(Stored data)
┄┄┄┄┄┄
(** ** Writes past the end of a block *)

Lemma write_bytes_overflow (s : bytes) :
  forall b i,
    i <= length b ->
    length b < i + length s ->
    write_bytes b i s = Undef OutOfBounds.
Proof.
  induction s as [|c s IH]; intros b i Hi Hlen; [simpl in Hlen; lia|].
  cbn [write_bytes].
  destruct (Nat.lt_ge_cases i (length b)) as [Hin|Hout].
  - destruct (store_in_bounds b i c Hin) as [b' Hb']. rewrite Hb'.
    cbn [defined bind]. apply IH.
    + rewrite (store_Some_length _ _ _ _ Hb'). lia.
    + rewrite (store_Some_length _ _ _ _ Hb'). cbn [length] in Hlen. lia.
  - rewrite (store_None b i c Hout). reflexivity.
Qed.

(** ** Labels that do not fit [params], whatever the memory holds *)

Lemma block_string_Some (b s : bytes) :
  block_string b = Some s ->
  Forall (fun c => is_nul c = false) s /\ exists rest, b = s ++ NUL :: rest.
Proof.
  revert s. induction b as [|c b IH]; intros s H; [discriminate|].
  cbn [block_string] in H. destruct (is_nul c) eqn:E.
  - inversion H. subst. split; [constructor|].
    unfold is_nul in E. apply Ascii.eqb_eq in E. subst c.
    exists b. reflexivity.
  - destruct (block_string b) as [s'|] eqn:Eb; [|discriminate].
    inversion H. subst. destruct (IH s' eq_refl) as [Hs [rest Hb]].
    split; [constructor; assumption|].
    exists rest. cbn [app]. rewrite <- Hb. reflexivity.
Qed.
Lemma foldr_max_nonneg l : 0 <= foldr Z.max 0 l.
Proof. induction l; cbn; lia. Qed.

Lemma parse_value_bytes v : json_ok v = true -> parses v.
Proof.
  induction v as [|b|lit|s|l IH|ms IH] using JSON_nested_ind; intros Ov fuel depth r Hr Hf Hd; (destruct fuel as [|fuel]; [lia|]).
  - done.
  - by destruct b.
  - destruct (number_head lit Ov) as (c & l & E & Hc). destruct (number_char c Hc) as (H1 & H2 & H3 & H4 & _).
    pose proof (parse_json_number lit r Ov Hr) as Hp. cbn [json_bytes parse_value]. rewrite E in *. cbn [app] in *. rewrite skip_space_head by done.
    rewrite H2, H3, H4, Hc, Hp. by rewrite <- E, string_of_bytes_of.
  - cbn [json_bytes parse_value]. rewrite quote_bytes, skip_space_head by done. change (Ascii.eqb dquote "{") with false.
    change (Ascii.eqb dquote "[") with false. change (Ascii.eqb dquote dquote) with true. cbn iota. by rewrite parse_string_quoted.
  - cbn [json_ok json_depth json_bytes length] in *. cbn [app parse_value]. rewrite skip_space_head by done.
    change (Ascii.eqb "[" "{") with false. change (Ascii.eqb "[" "[") with true. cbn iota.
    pose proof (foldr_max_nonneg (map json_depth l)). rewrite (proj2 (Z.leb_gt _ _)) by lia. apply depth_elements in Hd.
    destruct l as [|x l]; [done|]. cbn [forallb] in Ov. apply andb_true_iff in Ov as [Ox Ol].
    cbn [elements_bytes app] in *. rewrite length_app in Hf. rewrite <- app_assoc.
    assert (Hall : Forall parses (x :: l)).
    { rewrite list.Forall_forall in IH |- *. intros y Hy. apply IH; [done|]. apply elem_of_cons in Hy as [->|Hy]; [done|].
      rewrite forallb_forall in Ol. apply Ol. by apply list_elem_of_In. }
    inversion Hall; subst. inversion Hd; subst.
    destruct (json_bytes_head x Ox) as (c & y & Ec & Hs & Hb). rewrite Ec at 1. cbn [app]. rewrite skip_space_head by done. rewrite Hb.
    rewrite app_comm_cons, <- Ec. by rewrite parse_elements_bytes by (done || lia).
  - cbn [json_ok json_depth json_bytes length] in *. cbn [app parse_value]. rewrite skip_space_head by done.
    change (Ascii.eqb "{" "{") with true. cbn iota.
    pose proof (foldr_max_nonneg (map (fun kv => json_depth kv.2) ms)). rewrite (proj2 (Z.leb_gt _ _)) by lia. apply depth_elements in Hd.
    destruct ms as [|[k x] ms]; [done|]. cbn [forallb fst snd] in Ov. rewrite !andb_true_iff in Ov. destruct Ov as [[Ok Ox] Ol].
    cbn [members_bytes app] in *. rewrite length_app in Hf. cbn [length] in Hf. rewrite length_app in Hf.
    assert (Hall : Forall (fun kv => parses kv.2) ((k, x) :: ms)).
    { rewrite list.Forall_forall in IH |- *. intros y Hy. apply IH; [done|]. apply elem_of_cons in Hy as [->|Hy]; [done|].
      rewrite forallb_forall in Ol. apply list_elem_of_In in Hy. specialize (Ol y Hy). by apply andb_true_iff in Ol as [_ ?]. }
    inversion Hall; subst. inversion Hd; subst. rewrite <- app_assoc. cbn [app]. rewrite <- app_assoc.
    assert (Hsk : forall z, skip_space (bytes_of (json_quote k) ++ z) = bytes_of (json_quote k) ++ z) by (intros z; rewrite quote_bytes; by apply skip_space_head).
    rewrite Hsk. pose proof (quote_bytes k) as Hq. rewrite Hq at 1. change (Ascii.eqb dquote "}") with false. cbn iota.
    rewrite <- Hq. by rewrite parse_members_bytes by (done || lia).
Qed.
┄┄┄┄┄┄
Report how many lines in the records hold the word "constructor", giving the number and nothing else.

**Answer below**
2